El sirdar se volvio inmediatamente hacia Jack, junto las manos, inclino la cabeza y dijo:
– Lo siento, Jack sahib. Como esta ocurriendo no se. Yo pensaba que Ang Tsering es buena persona, buen sirdar ayudante. Yo escogi a el. Yo saap. Yo bhiringi. Es mi culpa, Jack sahib. Malaai ris, Jack sahib. Malaai dukha.
Jack nego con la cabeza.
– Olvidalo, Hurke. No es culpa tuya. Ahora lo importante es pensar en que vamos a hacer. ?Crees que nos disparara si salimos?
Hurke Gurung movio la cabeza de un lado a otro, expresando su incertidumbre.
– No estoy nada seguro -dijo al fin-. Hacer asesinato en mi pais es una cosa terrible. Tsering no es un hombre muy religioso. Para el matar a alguien, creo que pediria muchos dineros. Bastantes tal vez para irse del Nepal para siempre. Siempre queria irse a vivir a America, creo.
– Boyd no anda nada escaso de dinero, eso seguro -dijo Jack-. Y su gente probablemente habra llegado a un acuerdo con el Departamento de Estado.
– Ke garne, Jack? ?Que hacemos? -Movio la cabeza tristemente-. Quiza, estoy pensando que mataria uno de sus bideshi, porque ustedes son extranjeros. Es muy resentido, creo. Siempre ha ido detras de dinero, busca problemas, quiere mas equipo, siempre mas. Un verdadero saaglo. ?Pero yo? Quiza el me tendra mas respeto a mi, porque soy sirdar. Para el soy maalik. Tendra que tener maanu de mi. Y quiza tambien mas que un poco de miedo. Como un pahelo cobarde.
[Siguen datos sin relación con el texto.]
Lemma delete_ok now id db : connectors_ok db → connectors_ok (DeleteConnector now id db).2.
Proof.
  intros [Hs Hsome Hrun Hprim Hnames]. unfold DeleteConnector. case_decide; [done|]. destruct (live_connector id db) as [c|] eqn:Hc; [|done]. cbn [snd].
  pose proof Hc as [Hc' Hcl]%live_connector_lookup. pose proof (sh_id _ Hs _ _ Hc') as Hcid. set (db' := with_versions _ _).
  assert (∀ k, k_versions db' !! k = (λ dv, if bool_decide (dv_ConnectorId dv = id) && bool_decide (dv_DeletedAt dv = None)
                 then mkDefinitionVersion (dv_Id dv) (dv_ConnectorId dv) (dv_Version dv) (dv_State dv) (dv_EncryptedDefinition dv)
                        (dv_CreatedAt dv) now (dv_EncryptedAt dv) (Some now)
                 else dv) <$> k_versions db !! k) as Hl by (intros k; apply lookup_fmap).
  assert (∀ x y, live_version x y db' = if decide (x = id) then None else live_version x y db) as Hv.
  { intros x y. unfold live_version. rewrite Hl. destruct (k_versions db !! (x, y)) as [r|] eqn:Hr; cbn; [|by case_decide].
    destruct (sh_key _ Hs _ _ Hr) as [[= Hx _] _]. rewrite Hx. destruct (decide (dv_ConnectorId r = id)) as [Hxid|Hxid].
    - rewrite bool_decide_true by done. cbn. destruct (decide (dv_DeletedAt r = None)) as [Hd|Hd]; [rewrite bool_decide_true by done|rewrite bool_decide_false by done]; cbn; [done|].
      by rewrite decide_False.
    - by rewrite bool_decide_false. }
  assert (∀ x, live_connector x db' = if decide (x = id) then None else live_connector x db) as Hcc.
  { intros x. change (live_connector x db') with (live_connector x (with_connector (touch now (Some now) c) db)). rewrite with_connector_live. cbn. by rewrite Hcid. }
  split.
  - destruct Hs as [Hsid Hskey Hsst Hslive]. split.
    + intros x cx. cbn. rewrite lookup_insert_Some. intros [[<- <-]|[_ ?]]; [done|eauto].
    + intros k r. rewrite Hl. destruct (k_versions db !! k) as [r0|] eqn:Hr; cbn; [|done]. intros [= <-]. destruct (_ && _); cbn; eauto.
    + intros k r. rewrite Hl. destruct (k_versions db !! k) as [r0|] eqn:Hr; cbn; [|done]. intros [= <-]. destruct (_ && _); cbn; eauto.
    + intros k r. rewrite Hl. destruct (k_versions db !! k) as [r0|] eqn:Hr; cbn; [|done]. intros [= <-].
      destruct (Hslive k r0 Hr) as (c0 & Hc0 & Hiff). destruct (decide (dv_ConnectorId r0 = id)) as [Heq|Hne].
      * exists (touch now (Some now) c). rewrite bool_decide_true by done. cbn [andb]. rewrite Heq, Hc' in Hc0. injection Hc0 as <-.
        rewrite bool_decide_true by (by apply Hiff). cbn. rewrite Heq, Hcid, lookup_insert_eq. done.
      * exists c0. rewrite bool_decide_false by done. cbn. rewrite lookup_insert_ne by congruence. done.
  - intros x cx. rewrite Hcc. case_decide; [done|]. intros Hx. destruct (Hsome x cx Hx) as [v Hv']. exists v. unfold is_version. by rewrite Hv, decide_False.
  - intros x y y' z. unfold is_version. rewrite !Hv. case_decide; [by intros [??]|]. apply Hrun.
  - intros x y y'. unfold is_primary. rewrite !Hv. case_decide; [done|]. apply Hprim.
  - intros x x' cx cx'. rewrite !Hcc. do 2 (case_decide; [done|]). apply Hnames.
Qed.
Jutta cogio el anorak de Jameson y le cubrio el rostro. Despues se levanto y sacudio la cabeza.
– Me parece que te equivocas -dijo-. Creo que es contra mi contra quien le costara mas disparar. Despues de todo lo que he hecho por el… -Jutta se trago su furia.
– Memsahib tiene razon, naturalmente -dijo Hurke-. Quiza si memsahib mantiene conversacion con Ang Tsering, yo podria acercarme por detras.
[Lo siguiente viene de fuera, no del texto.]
(* ===== verification/ConnectorMigration.v ===== *)
(** * Migration of connectors settles

    What a successful migration of the configured connectors leaves in the
    database, that the next migration of the same configuration writes nothing
    for them, and the entries for which it is refused. *)

From S2P Require Import Prelude GoNumbers GoStrings Namespace Labels Actors KeyMaterial Encryption EncryptService Connectors ConnectorService.
Open Scope string_scope.
Open Scope list_scope.

(** ** Versions that stand for their connector *)

Lemma rank_primary s : (1 ≤ rank s)%Z ∧ (rank s = 1%Z → s = StatePrimary).
Proof. unfold rank. repeat case_decide; split; done || lia. Qed.

Lemma first_ranked_spec l : match first_ranked l with None => l = [] | Some b => b ∈ l ∧ ∀ x, x ∈ l → before x b = false end.
Proof.
  assert (∀ a, before a a = false) as Hirr.
  { intros a. unfold before. rewrite Z.ltb_irrefl, Z.eqb_refl, Z.ltb_irrefl. done. }
  assert (∀ a b, before a b = true → ∀ x, before x b = false → before x a = false) as Htr.
  { intros a b Hab x Hxb. unfold before in *. destruct (Z.ltb_spec (rank (dv_State a)) (rank (dv_State b))), (Z.eqb_spec (rank (dv_State a)) (rank (dv_State b))),
      (Z.ltb_spec (dv_Version b) (dv_Version a)), (Z.ltb_spec (rank (dv_State x)) (rank (dv_State b))), (Z.eqb_spec (rank (dv_State x)) (rank (dv_State b))),
      (Z.ltb_spec (dv_Version b) (dv_Version x)); cbn in *; try done;
    destruct (Z.ltb_spec (rank (dv_State x)) (rank (dv_State a))), (Z.eqb_spec (rank (dv_State x)) (rank (dv_State a))), (Z.ltb_spec (dv_Version a) (dv_Version x)); cbn; done || lia. }
  induction l as [|a l IH]; [done|]. cbn. destruct (first_ranked l) as [b|].
  - destruct IH as [Hb Hmax]. destruct (before a b) eqn:Hab.
    + split; [apply list_elem_of_here|]. intros x [->|Hx]%elem_of_cons; [apply Hirr|]. apply (Htr a b Hab), Hmax, Hx.
    + split; [by apply list_elem_of_further|]. intros x [->|Hx]%elem_of_cons; [done|by apply Hmax].
  - subst l. split; [apply list_elem_of_here|]. by intros x ->%list_elem_of_singleton.
Qed.

(** A live connector is listed with its primary version, if it has one. *)
Lemma listed_spec id c db : connectors_ok db → live_connector id db = Some c →
  ∃ dv, listed c db = Some (joined c dv) ∧ live_version id (dv_Version dv) db = Some dv ∧
    ∀ v, is_primary id v db → dv_Version dv = v.
Proof.
  intros [Hs Hsome _ Hprim _] Hc. pose proof Hc as [Hc' Hcl]%live_connector_lookup. pose proof (sh_id _ Hs _ _ Hc') as Hid.
  unfold listed. rewrite Hid. set (l := filter _ _).
  assert (∀ dv, dv ∈ l ↔ live_version id (dv_Version dv) db = Some dv) as Hl.
  { intros dv. unfold l. rewrite list_elem_of_filter, list_elem_of_fmap, live_version_lookup. split.
    - intros [Hcid ([k x] & -> & Hin)]. cbn in *. apply elem_of_map_to_list in Hin. destruct (sh_key _ Hs _ _ Hin) as [-> _]. rewrite Hcid in *.
      split; [done|]. destruct (sh_live _ Hs _ _ Hin) as (c0 & Hc0 & Hiff). rewrite Hcid, Hc' in Hc0. injection Hc0 as <-. by apply Hiff.
    - intros [Hin Hlive]. destruct (sh_key _ Hs _ _ Hin) as [[= Hcid] _]. split; [done|]. exists ((id, dv_Version dv), dv). split; [done|by apply elem_of_map_to_list]. }
  pose proof (first_ranked_spec l) as Hf. destruct (first_ranked l) as [b|].
  - destruct Hf as [Hb Hmax]. exists b. split; [done|]. split; [by apply Hl|]. intros v Hv. apply (Hprim id); [|done].
    unfold is_primary in *. destruct (live_version id v db) as [x|] eqn:Hx; [|done]. injection Hv as Hxst.
    pose proof Hx as [Hx' _]%live_version_lookup. destruct (sh_key _ Hs _ _ Hx') as [[= _ ->] _].
    specialize (Hmax x (proj2 (Hl x) Hx)). rewrite (proj1 (Hl b) Hb). cbn. f_equal. unfold before in Hmax. rewrite Hxst in Hmax. change (rank StatePrimary) with 1%Z in Hmax.
    destruct (rank_primary (dv_State b)) as [H1 H2]. apply H2. apply orb_false_iff in Hmax as [Hmax _]. apply Z.ltb_ge in Hmax. lia.
  - destruct (Hsome id c Hc) as (v & x & Hx). pose proof Hx as [Hx' _]%live_version_lookup. destruct (sh_key _ Hs _ _ Hx') as [[= _ ->] _].
    apply Hl in Hx. rewrite Hf in Hx. by apply elem_of_nil in Hx.
Qed.

(** ** Rows of one connector *)

(** The rows of a connector are the same. *)
Definition same_rows (id : string) (db db' : cdb) : Prop :=
  k_connectors db' !! id = k_connectors db !! id ∧ ∀ v, k_versions db' !! (id, v) = k_versions db !! (id, v).

Lemma same_rows_trans id db1 db2 db3 : same_rows id db1 db2 → same_rows id db2 db3 → same_rows id db1 db3.
Proof. intros [H1 H2] [H3 H4]. split; [congruence|]. intros v. by rewrite H4. Qed.

Lemma same_live_connector id db db' : same_rows id db db' → live_connector id db' = live_connector id db.
Proof. intros [H _]. unfold live_connector. by rewrite H. Qed.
– ?No se te olvida algo? -suspiro Swift-. Esta dichosa tienda tiene solo una puerta de salida. Y esta hecha de kevlar, que no es el material con el que se suelen construir las tiendas corrientemente. -Golpeo la pared como si probara su resistencia-. Ni siquiera un leopardo de las nieves podria desgarrarlo. Este material es a prueba de balas.
Hurke Gurung metio la mano en su mochila y saco un machete nepales, un khukuri en forma de bumeran. Extrajo la hoja de cuarenta y cinco centimetros de la vaina de cuero y la sopeso con confianza.
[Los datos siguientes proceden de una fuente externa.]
(* ===== verification/ConnectorExamples.v ===== *)
(** * Connectors on concrete configurations

    A JSON of definitions to run the model of connectors with, the witnesses of
    the properties of files Connectors and ConnectorMigration, and the
    configurations whose migration does something else than it should. *)

From S2P Require Import Prelude GoNumbers GoStrings Namespace Labels Actors KeyMaterial Encryption EncryptService OAuth2Examples Connectors ConnectorService ConnectorMigration.
Open Scope string_scope.
Open Scope list_scope.

#[local] Existing Instances plain_cipher plain_cipher_laws.

#[local] Instance example_json : ConnectorJson := {
  definition_Marshal c := cc_Id c +:+ "|" +:+ pretty (cc_Version c) +:+ "|" +:+ default "" (cc_Namespace c) +:+ "|" +:+ cc_State c +:+ "|" +:+ cc_Rest c;
  definition_Unmarshal text := Some (mkConfigConnector "" "" 0 None "" None text);
  sha1_digits text := text
}.

(** Entries of a configuration by id, by name, and by name and version. *)
Definition by_id (id rest : string) : config_Connector := mkConfigConnector id "" 0 None "" None rest.
Definition by_name (name rest : string) : config_Connector := mkConfigConnector "" name 0 None "" None rest.
Definition by_name_version (name : string) (v : Z) (rest : string) : config_Connector := mkConfigConnector "" name v None "" None rest.

Definition fresh_state : cstate := mkCstate (no_connectors {[ "root" := mkNamespaceRow ∅ None ]}) 0 [].

Definition migrate (used : string → bool) (now : Z) (l : list config_Connector) (s : cstate) : bool * cstate :=
  let '(r, s) := MigrateConnectors example_outside example_caches map_to_list id used now l s in (match r with Ok _ => true | Err _ => false end, s).

Definition nobody (_ : string) : bool := false.
Definition everybody (_ : string) : bool := true.

(** The versions of a connector that are live: number and state. *)
Definition live_states (id : string) (s : cstate) : list (Z * string) :=
  omap (λ v, (λ dv, (v, dv_State dv)) <$> live_version id v (ks_db s)) [1; 2; 3]%Z.

Definition text_of (id : string) (v : Z) (s : cstate) : option string :=
  dv ← live_version id v (ks_db s); hash_of example_caches dv.

(** ** Witnesses *)

Definition a_draft (v : Z) (rest : string) : ConnectorWithDefinition :=
  mkConnectorWithDefinition "cxr_a" "root" "a" "" v StateDraft (mkEncryptedField "dek_1" rest) None None 0 0 0 0 None None.

Definition two_versions : list connector_op :=
  [OpUpsert 1 "1" (a_draft 1 "one"); OpSetState 2 "cxr_a" 1 StatePrimary; OpUpsert 3 "2" (a_draft 2 "two"); OpSetState 4 "cxr_a" 2 StatePrimary].

Lemma connector_versions_witness : let db := foldl (run_op map_to_list) (no_connectors ∅) two_versions in
  is_primary "cxr_a" 2 db ∧ cw_Version <$> GetConnectorDefinitionVersionForState "cxr_a" StatePrimary db = Some 2%Z ∧
  ∃ dv', k_versions (foldl (run_op map_to_list) db [OpUpsert 5 "3" (a_draft 1 "changed"); OpDelete 6 "cxr_a"]) !! ("cxr_a", 1%Z) = Some dv' ∧
    dv_EncryptedDefinition dv' = mkEncryptedField "dek_1" "one".
Proof.
  intros db. assert (is_primary "cxr_a" 2 db) as Hp by (vm_compute; reflexivity).
  destruct (live_version "cxr_a" 1 db) as [dv|] eqn:Hdv; [|by vm_compute in Hdv].
  assert (Forall op_in_range (two_versions ++ [OpUpsert 5 "3" (a_draft 1 "changed"); OpDelete 6 "cxr_a"])) as Hr by (repeat constructor; vm_compute; done).
  destruct (connector_versions_invariant map_to_list ∅ two_versions [OpUpsert 5 "3" (a_draft 1 "changed"); OpDelete 6 "cxr_a"] "cxr_a" 1 dv Hr) as (_ & Hq & _ & _ & _ & Hkept).
  fold db in Hq, Hkept. split; [done|]. split; [by apply Hq|]. destruct Hkept as (dv' & Hdv' & Heq); [done| | |].
  - vm_compute in Hdv. injection Hdv as <-. by vm_compute.
  - repeat constructor; intros []; done.
  - exists dv'. split; [done|]. rewrite Heq. vm_compute in Hdv. by injection Hdv as <-.
Defined.

(** A configuration of two entries, one by name and one by id. *)
Definition two_entries : list config_Connector := [by_name "a" "one"; by_id "cxr_b" "two"].

Definition run_migration (now : Z) (l : list config_Connector) : cstate → result svc_error unit * cstate :=
  MigrateConnectors example_outside example_caches map_to_list id nobody now l.

Lemma migration_settles_witness : ∃ s', run_migration 1 two_entries fresh_state = (Ok tt, s') ∧
  (∃ k, live_connector "cxr_0" (ks_db s') = Some k ∧ dc_Name k = "a") ∧ (∃ k, live_connector "cxr_b" (ks_db s') = Some k ∧ dc_Namespace k = "root") ∧
  ∀ later, let s3 := (run_migration later two_entries (mkCstate (ks_db s') 7 [])).2 in same_rows "cxr_0" (ks_db s') (ks_db s3) ∧ same_rows "cxr_b" (ks_db s') (ks_db s3).
Proof.
  set (x := run_migration 1 two_entries fresh_state). set (y := migrate_all example_outside example_caches map_to_list id 1 two_entries fresh_state).
  assert (x.1 = Ok tt) as Hx by (vm_compute; reflexivity). assert (x = (Ok tt, x.2)) as Hrun by (destruct x; f_equal; exact Hx).
  assert (y.1 = Ok ["cxr_0"; "cxr_b"]) as Hy by (vm_compute; reflexivity). assert (y = (Ok ["cxr_0"; "cxr_b"], y.2)) as Hall by (destruct y; f_equal; exact Hy).
  assert (Forall settling two_entries) as Hl by (repeat constructor; vm_compute; congruence).
  assert (NoDup ["cxr_0"; "cxr_b"]) as Hnd by (apply (bool_decide_unpack _); vm_compute; exact I).
  destruct (migration_settles example_outside example_caches map_to_list id (λ _, eq_refl) (λ l, reflexivity l) nobody 1 two_entries fresh_state ["cxr_0"; "cxr_b"] y.2 x.2
    ltac:(discriminate) (no_connectors_ok _) Hl Hall Hnd Hrun) as [Hstored Hagain].
  apply Forall2_cons in Hstored as [(k & dv & v & Hk & _ & _ & Hname & _) Hstored]. apply Forall2_cons in Hstored as [(k' & dv' & v' & Hk' & _ & Hns & _) _].
  exists x.2. split; [exact Hrun|]. split; [exists k; split; [exact Hk|exact Hname]|]. split; [exists k'; split; [exact Hk'|exact Hns]|].
  intros later s3. destruct (Hagain nobody later 7%nat []) as [_ Hsame]. unfold run_migration in s3. unfold s3. destruct (MigrateConnectors _ _ _ _ _ later _ _) as [r s4].
  destruct Hsame as [_ Hsame]. split; apply Hsame; [apply list_elem_of_here|apply list_elem_of_further, list_elem_of_here].
Defined.

(** An entry with a name and a version that was migrated. *)
Definition migrated_by_version : cstate := (migrateConnector example_outside example_caches map_to_list id 1 (by_name_version "a" 1 "one") fresh_state).2.


(** ** What goes wrong *)

(** An entry that was migrated, and the same configuration on the next start. *)
Definition twice (l : list config_Connector) : bool * bool :=
  let '(a, s) := migrate nobody 1 l fresh_state in (a, (migrate nobody 2 l s).1).

(** An entry is removed from the configuration and comes back. *)
Definition comes_back (used : string → bool) : bool * bool * bool * list (Z * string) :=
  let '(a, s) := migrate used 1 [by_id "cxr_a" "one"; by_id "cxr_b" "two"] fresh_state in
  let '(b, s) := migrate used 2 [by_id "cxr_b" "two"] s in
  let '(c, s) := migrate used 3 [by_id "cxr_a" "one"; by_id "cxr_b" "two"] s in (a, b, c, live_states "cxr_a" s).

(** A second version is published through the API. *)
Definition publish (id : string) (s : cstate) : cstate :=
  let '(_, s) := CreateDraftConnectorVersion example_outside example_caches map_to_list 5 id (Some (by_id "" "published")) None None s in
  (Connector_SetState 6 id 2 StatePrimary s).2.

Definition rolled_back (id : string) (s : cstate) : cstate := (Connector_SetState 7 id 1 StatePrimary (publish id s)).2.

Definition orphan_after_rollback : bool * list (Z * string) :=
  let '(_, s) := migrate everybody 1 [by_id "cxr_a" "one"; by_id "cxr_b" "two"] fresh_state in
  let '(ok, s) := migrate everybody 8 [by_id "cxr_b" "two"] (rolled_back "cxr_a" s) in (ok, live_states "cxr_a" s).

Definition changed_after_rollback : bool * bool :=
  let '(a, s) := migrate nobody 1 [by_name "a" "one"] fresh_state in (a, (migrate nobody 8 [by_name "a" "other"] (rolled_back "cxr_0" s)).1).

(** A draft of the API is open when the configuration changes. *)
Definition overwritten_draft : option string * option string * list (Z * string) :=
  let '(_, s) := migrate nobody 1 [by_name "a" "one"] fresh_state in
  let '(_, s) := CreateDraftConnectorVersion example_outside example_caches map_to_list 5 "cxr_0" (Some (by_id "" "draft")) None None s in
  let '(_, s') := migrate nobody 8 [by_name "a" "other"] s in (text_of "cxr_0" 2 s, text_of "cxr_0" 2 s', live_states "cxr_0" s').

Definition emptied : bool * list (Z * string) :=
  let '(_, s) := migrate nobody 1 [by_id "cxr_a" "one"] fresh_state in
  let '(ok, s) := migrate nobody 2 [] s in (ok, live_states "cxr_a" s).

(** Configurations whose migration does something else than it should.  An
    entry with a name and a version fails on the next start, unchanged, where
    entries by id or by name alone do not.  An entry by id that is removed, with
    its connector, and comes back is refused for good; while the connector has
    connections it comes back without a primary version.  After a rollback an
    orphan keeps its primary version, and a changed entry by name is refused.  A
    changed entry by name takes over the draft of an API user, and a
    configuration without connectors leaves those of before as they are. *)
Theorem migration_defects :
  twice [by_name_version "a" 1 "one"] = (true, false) ∧ twice [by_id "cxr_a" "one"; by_name "b" "two"] = (true, true) ∧
  comes_back nobody = (true, true, false, []) ∧
  comes_back everybody = (true, true, true, [(1%Z, StateActive)]) ∧
  orphan_after_rollback = (true, [(1%Z, StatePrimary); (2%Z, StateActive)]) ∧
  changed_after_rollback = (true, false) ∧
  overwritten_draft = (Some "cxr_0|2|root|draft|draft", Some "cxr_0|2||primary|other", [(1%Z, StateActive); (2%Z, StatePrimary)]) ∧
  emptied = (true, [(1%Z, StatePrimary)]).
Proof. vm_compute. split_and!; reflexivity. Qed.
– Perdon por contradiccion, memsahib -dijo-. Pero esto servira. Quiza a prueba de balas, si, pero no a prueba de cuchillo. Khukuri. De cuando yo era un gurkha. Corta todo. Muy afilado. Corta incluso la concha de Boyd sahib.
– ?Ang Tsering? -El tono de voz de Jutta era desapasionado, amigable incluso-. ?Estas ahi? Tengo que hablar contigo.
– No quiero hablar con usted.
– Pues yo tengo que hablar contigo.
– ?No ha oido lo que ha dicho el senor Boyd? -dijo Tsering-. ?No ha oido lo que me ha dicho a mi? Que disparara si alguien salia de la tienda.